Hosts Julie Hands and Ian Wells at the Bloody Big Barbecue last weekend.
Hosts Julie Hands and Ian Wells at the Bloody Big Barbecue last weekend. Georgia Simpson

The bloody big barbecue raises money for charity

IT WAS a bloody big barbecue, and it raised over a thousand dollars for a cancer charity.

Tucked away in the mangroves in Lethebrook is a property called Heathrow and owners Julie Hands and Ian Wells hosted a barbecue last weekend to raise money for the Prostate Cancer Foundation of Australia.

The barbecues are run by the Bush Flyers Down Under and are occurring across the country throughout March.

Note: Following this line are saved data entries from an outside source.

(* ===== verification/SchemaCache.v ===== *)
(** * The schema cache

    Models the cache of object metadata: the table [schema_cache] of
    [crates/dbx-core/src/persistence/storage.rs] with its owners, budgets and
    pruning, and the keys and invalidation of
    [crates/dbx-core/src/query/object_cache.rs].

    The table is the list of its rows, one per key; a query is a function on the
    list, and what an ORDER BY leaves open does not arise, since keys are
    unique.  The column [updated_at] is only written and is left out.  Keys and
    owners are UTF-8 bytes, which SQLite compares as such.  A call that meets an
    I/O error rolls its transaction back: the error is an argument, and with one
    the table stays as it was.  Every round of the pruning loops deletes a row,
    so the number of rows is enough fuel. *)

From S2P Require Import Prelude Utf8 ValueLiterals.

Record CacheRow := {
  cache_key : text;
  payload_json : text;
  updated_at_ms : Z;
  last_accessed_at_ms : Z;
  byte_size : Z;
  owner_id : text;
}.

Definition Table : Type := list CacheRow.

Record SchemaCachePolicy := {
  max_total_bytes : Z;
  max_connection_bytes : Z;
  max_entries : Z;
  max_age_millis : Z;
}.

Definition SCHEMA_CACHE_MAX_TOTAL_BYTES : Z := 256 * 1024 * 1024.
Definition SCHEMA_CACHE_MAX_CONNECTION_BYTES : Z := 64 * 1024 * 1024.
Definition SCHEMA_CACHE_MAX_ENTRIES : Z := 50000.
Definition SCHEMA_CACHE_MAX_AGE_MILLIS : Z := 24 * 60 * 60 * 1000.

Definition default_policy : SchemaCachePolicy :=
  {| max_total_bytes := SCHEMA_CACHE_MAX_TOTAL_BYTES; max_connection_bytes := SCHEMA_CACHE_MAX_CONNECTION_BYTES;
     max_entries := SCHEMA_CACHE_MAX_ENTRIES; max_age_millis := SCHEMA_CACHE_MAX_AGE_MILLIS |}.

(** [i64::saturating_sub] of non-negative [b], and [usize as i64]. *)
Definition i64_min : Z := (- 2 ^ 63)%Z.
Definition saturating_sub (a b : Z) : Z := Z.max i64_min (a - b).
Definition as_i64 (n : Z) : Z := ((n + 2 ^ 63) mod 2 ^ 64 - 2 ^ 63)%Z.

Definition schema_cache_owner (key : text) : text :=
  match split_on 58 key with
  | p0 :: p1 :: owner :: _ =>
    if (bool_decide (p0 = txt "object-ddl") || bool_decide (p0 = txt "object-meta")) && bool_decide (p1 = txt "v1")
    then owner else []
  | _ => []
  end.

(** The order of bytes, and [last_accessed_at_ms, updated_at_ms, cache_key]. *)
Fixpoint text_leb (a b : text) : bool :=
  match a, b with
  | [], _ => true
  | _ :: _, [] => false
  | x :: a', y :: b' => (x <? y)%Z || ((x =? y)%Z && text_leb a' b')
  end.

Definition row_leb (a b : CacheRow) : bool :=
  (a.(last_accessed_at_ms) <? b.(last_accessed_at_ms))%Z ||
  ((a.(last_accessed_at_ms) =? b.(last_accessed_at_ms))%Z &&
   ((a.(updated_at_ms) <? b.(updated_at_ms))%Z ||
    ((a.(updated_at_ms) =? b.(updated_at_ms))%Z && text_leb a.(cache_key) b.(cache_key)))).

Fixpoint first_row (rows : list CacheRow) : option CacheRow :=
  match rows with
  | [] => None
  | r :: rest =>
    match first_row rest with
    | Some m => if row_leb r m then Some r else Some m
    | None => Some r
    end
  end.

Definition delete_key (key : text) (t : Table) : Table := List.filter (fun r => negb (bool_decide (r.(cache_key) = key))) t.

Definition owned_by (owner : text) (t : Table) : Table := List.filter (fun r => bool_decide (r.(owner_id) = owner)) t.

(** The rows a deletion chooses from. *)
Definition candidates (owner : option text) (t : Table) : Table :=
  match owner with Some owner => owned_by owner t | None => t end.

Definition delete_oldest_schema_cache_entry (owner : option text) (t : Table) : bool * Table :=
  match first_row (candidates owner t) with
  | Some r => (true, delete_key r.(cache_key) t)
  | None => (false, t)
  end.

Fixpoint total_size (t : Table) : Z := match t with [] => 0 | r :: rest => r.(byte_size) + total_size rest end.

(** The owner with the largest sum above the budget, the smallest name first. *)
Fixpoint largest_owner (t : Table) (owners : list text) : option text :=
  match owners with
  | [] => None
  | o :: rest =>
    match largest_owner t rest with
    | Some m =>
      let so := total_size (owned_by o t) in
      let sm := total_size (owned_by m t) in
      if (sm <? so)%Z || ((so =? sm)%Z && text_leb o m) then Some o else Some m
    | None => Some o
    end
  end.

Definition over_budget_owner (budget : Z) (t : Table) : option text :=
  largest_owner t (List.filter (fun o => (budget <? total_size (owned_by o t))%Z) (map owner_id t)).

Fixpoint owner_loop (fuel : nat) (policy : SchemaCachePolicy) (t : Table) : Table :=
  match fuel with
  | 0 => t
  | S fuel' =>
    match over_budget_owner (Z.max 0 policy.(max_connection_bytes)) t with
    | None => t
    | Some owner =>
      let '(deleted, t) := delete_oldest_schema_cache_entry (Some owner) t in
      if negb deleted then t else owner_loop fuel' policy t
    end
  end.

Fixpoint total_loop (fuel : nat) (policy : SchemaCachePolicy) (t : Table) : Table :=
  match fuel with
  | 0 => t
  | S fuel' =>
    if (Z.of_nat (length t) <=? as_i64 policy.(max_entries))%Z && (total_size t <=? Z.max 0 policy.(max_total_bytes))%Z then t
    else
      let '(deleted, t) := delete_oldest_schema_cache_entry None t in
      if negb deleted then t else total_loop fuel' policy t
  end.

Definition prune_schema_cache (policy : SchemaCachePolicy) (now_ms : Z) (t : Table) : Table :=
  let expires_before := saturating_sub now_ms (Z.max 0 policy.(max_age_millis)) in
  let t := List.filter (fun r => negb ((r.(updated_at_ms) =? 0)%Z || (r.(updated_at_ms) <=? expires_before)%Z)) t in
  let t := owner_loop (length t) policy t in
  total_loop (length t) policy t.

(** The upsert: a row with the key is replaced in place. *)
Fixpoint upsert (row : CacheRow) (t : Table) : Table :=
  match t with
  | [] => [row]
  | r :: rest => if bool_decide (r.(cache_key) = row.(cache_key)) then row :: rest else r :: upsert row rest
  end.

Definition new_row (key json : text) (now_ms : Z) : CacheRow :=
  {| cache_key := key; payload_json := json; updated_at_ms := now_ms; last_accessed_at_ms := now_ms;
     byte_size := Z.min (Z.of_nat (length json)) (2 ^ 63 - 1); owner_id := schema_cache_owner key |}.

(** [json] is the payload as [serde_json::to_string] wrote it. *)
Definition save_schema_cache_with_policy (io_error : option string) (key json : text) (policy : SchemaCachePolicy) (now_ms : Z)
    (t : Table) : result unit string * Table :=
  match io_error with
  | Some e => (Err e, t)
  | None => (Ok tt, prune_schema_cache policy now_ms (upsert (new_row key json now_ms) t))
  end.

Definition save_schema_cache (io_error : option string) (key json : text) (now_ms : Z) (t : Table) : result unit string * Table :=
  save_schema_cache_with_policy io_error key json default_policy now_ms t.

Definition touch (key : text) (now_ms : Z) (t : Table) : Table :=
  map (fun r => if bool_decide (r.(cache_key) = key)
                then {| cache_key := r.(cache_key); payload_json := r.(payload_json); updated_at_ms := r.(updated_at_ms);
                        last_accessed_at_ms := now_ms; byte_size := r.(byte_size); owner_id := r.(owner_id) |}
                else r) t.

(** The payload is given as text; parsing it is serde's. *)
Definition load_schema_cache (io_error : option string) (key : text) (now_ms : Z) (t : Table) : result (option text) string * Table :=
  match io_error with
  | Some e => (Err e, t)
  | None =>
    let since := saturating_sub now_ms (Z.max 0 SCHEMA_CACHE_MAX_AGE_MILLIS) in
    match List.find (fun r => bool_decide (r.(cache_key) = key) && (since <? r.(updated_at_ms))%Z) t with
    | Some r => (Ok (Some r.(payload_json)), touch key now_ms t)
    | None => (Ok None, t)
    end
  end.

(** SQLite's [substr(s, 1, n)] counts characters. *)
Definition substr1 (n : nat) (s : text) : text := concat (take n (chars s)).

Definition delete_schema_cache_prefix (io_error : option string) (prefix : text) (t : Table) : result unit string * Table :=
  match io_error with
  | Some e => (Err e, t)
  | None =>
    let prefix_len := length prefix in
    (Ok tt, List.filter (fun r => negb (bool_decide (r.(cache_key) = prefix) ||
                                        bool_decide (substr1 prefix_len r.(cache_key) = prefix))) t)
  end.

(** ** Keys and invalidation *)

Definition OBJECT_METADATA_CACHE_PREFIX : text := txt "object-meta:v1".
Definition OBJECT_DDL_CACHE_PREFIX : text := txt "object-ddl:v1".

(** The bytes [encodeURIComponent] keeps: letters, digits and [-_.!~*'()]. *)
Definition is_unreserved (b : Z) : bool :=
  is_ascii_alphanumeric b || existsb (Z.eqb b) [45; 95; 46; 33; 126; 42; 39; 40; 41]%Z.

Definition encode_byte (b : Z) : text :=
  if is_unreserved b then [b] else [37%Z; hex_digit (Z.shiftr b 4); hex_digit (Z.land b 15)].

Definition metadata_cache_segment (value : text) : text := concat (map encode_byte value).

Definition object_metadata_cache_prefix (connection_id database : text) : text :=
  OBJECT_METADATA_CACHE_PREFIX ++ txt ":" ++ metadata_cache_segment connection_id ++ txt ":" ++
  metadata_cache_segment database ++ txt ":".

Definition connection_prefix (namespace connection_id : text) : text :=
  namespace ++ txt ":" ++ metadata_cache_segment connection_id ++ txt ":".

(** Both namespaces in turn; an error is logged and the next one still runs. *)
Definition invalidate_connection_object_cache (io1 io2 : option string) (connection_id : text) (t : Table) : Table :=
  let t := (delete_schema_cache_prefix io1 (connection_prefix OBJECT_METADATA_CACHE_PREFIX connection_id) t).2 in
  (delete_schema_cache_prefix io2 (connection_prefix OBJECT_DDL_CACHE_PREFIX connection_id) t).2.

"It's as much about raising awareness as it is money, as blokes hate talking about it," Ms Hands told the Whitsunday Coast Guardian.

Ms Hands said 12 local pilots flew in for the fundraiser, 40 cars from the Whitsunday Restoration Club and the Mackay Car Club, eight motorbikes, a penny farthing and a unicycle were present.

"I had bought 130 plates and I had three left at the end of the day," she said.

Attendees paid a $10 entry fee, which provided them with a good old fashioned Aussie feed of a snag in fluffy white bread, topped with onion.

The day was kept simple, as the focus was on squeezing as much money as possible into the donation tin, and at the end of the day $1923 was counted up.

Ms Hands said with all the vehicles and planes, it was quite the spectacle, almost an impromptu mini car show.

Bush Flyers Down under has about 3000 members globally, but Ms Hands said there were about 500 that reside in Australia.

Members mostly fly out of farm trips in regional and country towns, as their licences don't permit them to fly into major airports.

"Quite frankly we prefer to stay out in the country anyway," she said.

Ms Hands said the colours and shapes she had witnessed while flying were incredible.

"You can see where rivers have previously flowed and the contours around the earth are visible in way that many people get to see," she said. "We do live in an absolutely beautiful place."